Use Amazon EC2 for cost-efficient cloud gaming with pay-as-you-go pricing

Post Syndicated from Emma White original https://aws.amazon.com/blogs/compute/use-amazon-ec2-for-cost-efficient-cloud-gaming-with-pay-as-you-go-pricing/

This post is written by Markus Ziller, Solutions Architect

Since AWS launched in 2006, cloud computing disrupted traditional IT operations by providing a more cost-efficient, scalable, and secure alternative to owning hardware and data centers. Similarly, cloud gaming today enables gamers to play video games with pay-as-you go pricing. This removes the need of high upfront investments in gaming hardware. Cloud gaming platforms like Amazon Luna are an entryway, but customers are limited to the games available on the service. Furthermore, many customers also prefer to own their games, or they already have a sizable collection. For those use cases, vendor-neutral software like NICE DCV or Parsec are powerful solutions for streaming your games from anywhere.

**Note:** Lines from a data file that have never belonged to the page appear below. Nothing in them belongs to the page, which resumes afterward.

(* ===== verification/LocalDav.v ===== *)
(** The local WebDAV server over an open vault (internal/localdav/server.go).

    A request is a record of what the handlers read of [http.Request]; the answer to
    it its status, the headers that depend on the request, and its body.  XML and
    HTML bodies are the entries they render ([writeResponse], [writeDirectoryHTML]
    give the text); a file body is the open reader that [http.ServeContent] is handed.
    The verbs that hold the server's mutex, and every call into the vault, are one
    computation each.  [os_Quiet] stands for waiting on a channel that may be given
    up.  The server's own state ([DavSt]) is the limiter, the presence cache and the
    chunk cache; a request whose handler never returns yields [None]. *)
From S2P Require Export Reader GoHttp AuthLimit GoNet.
Local Open Scope Z_scope.

(** ** The host check

    The Host allowlist of the local listeners (internal/loopback/loopback.go).

    [strings.EqualFold] of two arbitrary strings is the class [Fold]: the Unicode
    simple folding, which against an ASCII string is [equal_fold] of GoStr.v. *)

Class Fold := {
  EqualFold : string → string → bool;
  EqualFold_ascii s t : is_ascii t = true → EqualFold s t = equal_fold s t
}.
(* ===== verification/ReaderFacts.v ===== *)
(** A read returns exactly the requested slice of the file, whatever the caches hold. *)
From S2P Require Export Reader VaultFacts.
Local Open Scope Z_scope.

(** ** Binary search *)

Lemma search_loop_spec fuel i j p : (i ≤ j)%nat → (j - i ≤ fuel)%nat → (∀ a b, (a ≤ b)%nat → p a = true → p b = true) →
  let k := search_loop fuel i j p in
  (i ≤ k ≤ j)%nat ∧ (∀ m, (i ≤ m < k)%nat → p m = false) ∧ ((k < j)%nat → p k = true).
Proof.
  intros Hij Hf Hp. revert i j Hij Hf. induction fuel as [|f IH]; intros i j Hij Hf; cbn [search_loop].
  { split; [lia|]. split; [lia|]. lia. }
  destruct (Nat.ltb_spec i j) as [Hlt|]; [|split; [lia|]; split; lia].
  set (h := ((i + j) / 2)%nat). assert (Hh : (i ≤ h < j)%nat).
  { unfold h. pose proof (Nat.div_mod_eq (i + j) 2). pose proof (Nat.mod_upper_bound (i + j) 2 ltac:(lia)). lia. }
  destruct (p h) eqn:Eh.
  - destruct (IH i h ltac:(lia) ltac:(lia)) as (H1 & H2 & H3). split; [lia|]. split; [done|].
    intros Hk. destruct (decide (search_loop f i h p < h)%nat) as [?|Hge]; [auto|].
    by replace (search_loop f i h p) with h by lia.
  - destruct (IH (S h) j ltac:(lia) ltac:(lia)) as (H1 & H2 & H3). split; [lia|]. split; [|done].
    intros m Hm. destruct (decide (m ≤ h)%nat); [|apply H2; lia]. apply not_true_is_false. intros Ht.
    by rewrite (Hp m h) in Eh.
Qed.

(** ** Slices of a concatenation *)

Lemma slice_step {A} (pre chunk post : list A) (p want : nat) :
  (length pre ≤ p)%nat → (p - length pre ≤ length chunk)%nat →
  let got := take want (drop (p - length pre) chunk) in
  let all := pre ++ chunk ++ post in
  take want (drop p all) = got ++ take (want - length got) (drop (p + length got) all).
Proof.
  intros Hp Hc got all. unfold all, got.
  rewrite !drop_app_ge by (rewrite ?length_take, ?length_drop; lia).
  rewrite drop_app_le by lia. rewrite take_app. f_equal.
  rewrite length_take, length_drop. destruct (decide (want ≤ length chunk - (p - length pre))%nat) as [Hw|Hw].
  - replace (want - (length chunk - (p - length pre)))%nat with 0%nat by lia.
    by replace (want - Nat.min want (length chunk - (p - length pre)))%nat with 0%nat by lia.
  - rewrite Nat.min_r by lia. f_equal. rewrite !drop_app_ge by lia.
    by replace (p + (length chunk - (p - length pre)) - length pre - length chunk)%nat with 0%nat by lia.
Qed.
Lemma space_rune_unseen r : r ∈ space_runes → seen_of r = [].
Proof.
  intros Hr. assert (Hall : forallb (fun r => bool_decide (seen_of r = [])) space_runes = true) by (by vm_compute).
  rewrite forallb_forall in Hall. apply list_elem_of_In in Hr. by apply Hall, bool_decide_eq_true in Hr.
Qed.
Lemma trim_left_seen fuel s : seen_of (trim_left_fuel fuel s) = seen_of s.
Proof.
  revert s. induction fuel as [|f IH]; intros s; [done|]. cbn [trim_left_fuel].
  destruct (List.find _ space_runes) as [r|] eqn:E; [|done]. apply List.find_some in E as [Hin [t ->]%has_prefix_inv].
  rewrite str_drop_app, IH, chars_app, List.filter_app, (space_rune_unseen r); [done|by apply list_elem_of_In].
Qed.
Lemma trim_right_seen fuel s : ∃ w, s = trim_right_fuel fuel s +:+ w ∧ seen_of w = [].
Proof.
  revert s. induction fuel as [|f IH]; intros s; [by exists ""; rewrite str_app_nil|]. cbn [trim_right_fuel].
  destruct (List.find _ space_runes) as [r|] eqn:E; [|by exists ""; rewrite str_app_nil].
  apply List.find_some in E as [Hin Hr]. unfold has_suffix in Hr. apply andb_true_iff in Hr as [_ Hr%String.eqb_eq].
  destruct (IH (str_take (String.length s - String.length r) s)) as (w & Hw & Hs). exists (w +:+ r). split.
  - rewrite <- str_app_assoc, <- Hw. etransitivity; [symmetry; apply (str_take_drop (String.length s - String.length r))|]. by rewrite Hr.
  - rewrite chars_app, List.filter_app, Hs, (space_rune_unseen r); [done|by apply list_elem_of_In].
Qed.
Lemma trim_space_seen s : seen_of (trim_space s) = seen_of s.
Proof.
  unfold trim_space. set (t := trim_left_fuel _ s). destruct (trim_right_seen (String.length t) t) as (w & Hw & Hs).
  apply (f_equal (fun x => seen_of x)) in Hw. cbv beta in Hw. rewrite chars_app, List.filter_app, Hs, app_nil_r in Hw.
  rewrite <- Hw. apply trim_left_seen.
Qed.
(** A string that begins visibly loses at most an invisible end. *)
Lemma trim_space_end c t : visible c = true → ∃ w, String c t = trim_space (String c t) +:+ w ∧ seen_of w = [].
Proof.
  intros Hc. unfold trim_space. cbn [String.length trim_left_fuel]. rewrite find_prefix_none by done. apply trim_right_seen.
Qed.

Lemma filter_rev' {A} (p : A → bool) l : List.filter p (rev l) = rev (List.filter p l).
Proof. induction l as [|a l IH]; [done|]. cbn. rewrite List.filter_app, IH. cbn. destruct (p a); [done|by rewrite app_nil_r]. Qed.
Lemma drop_space_seen l : seen (drop_while ascii_space l) = seen l.
Proof.
  induction l as [|c l IH]; [done|]. cbn [drop_while List.filter]. destruct (ascii_space c) eqn:E; [|done]. rewrite IH.
  destruct (visible c) eqn:Ev; [|done]. exfalso. revert E Ev. unfold ascii_space, visible. cbv zeta. lia.
Qed.
Lemma TrimString_seen l : seen (TrimString l) = seen l.
Proof. unfold TrimString. by rewrite filter_rev', drop_space_seen, filter_rev', rev_involutive, drop_space_seen. Qed.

This post shows a way to stream video games from the AWS Cloud to your local machine. I will demonstrate how you can provision a powerful gaming machine with pay-as-you-go pricing that allows you to play even the most demanding video games with zero upfront investment into gaming hardware.

The post comes with code examples on GitHub that let you follow along and replicate this post in your account.

In this example, I use the AWS Cloud Development Kit (AWS CDK), an open source software development framework, to model and provision cloud application resources. Using the CDK can reduce the complexity and amount of code needed to automate resource deployment.

Overview of the solution

The main services in this solution are Amazon Elastic Compute Cloud (Amazon EC2) and Amazon Elastic Block Store (Amazon EBS). The architecture is as follows:

The architecture of the solution. It shows an EC2 instance of the G4 family deployed in a public subnet. The EC2 instances communicates with S3. Also shown is how a security group controls access from users to the EC2 instance

The key components of this solution are described in the following list. During this post, I will explain each component in detail. Deploy this architecture with the sample CDK project that comes with this blog post.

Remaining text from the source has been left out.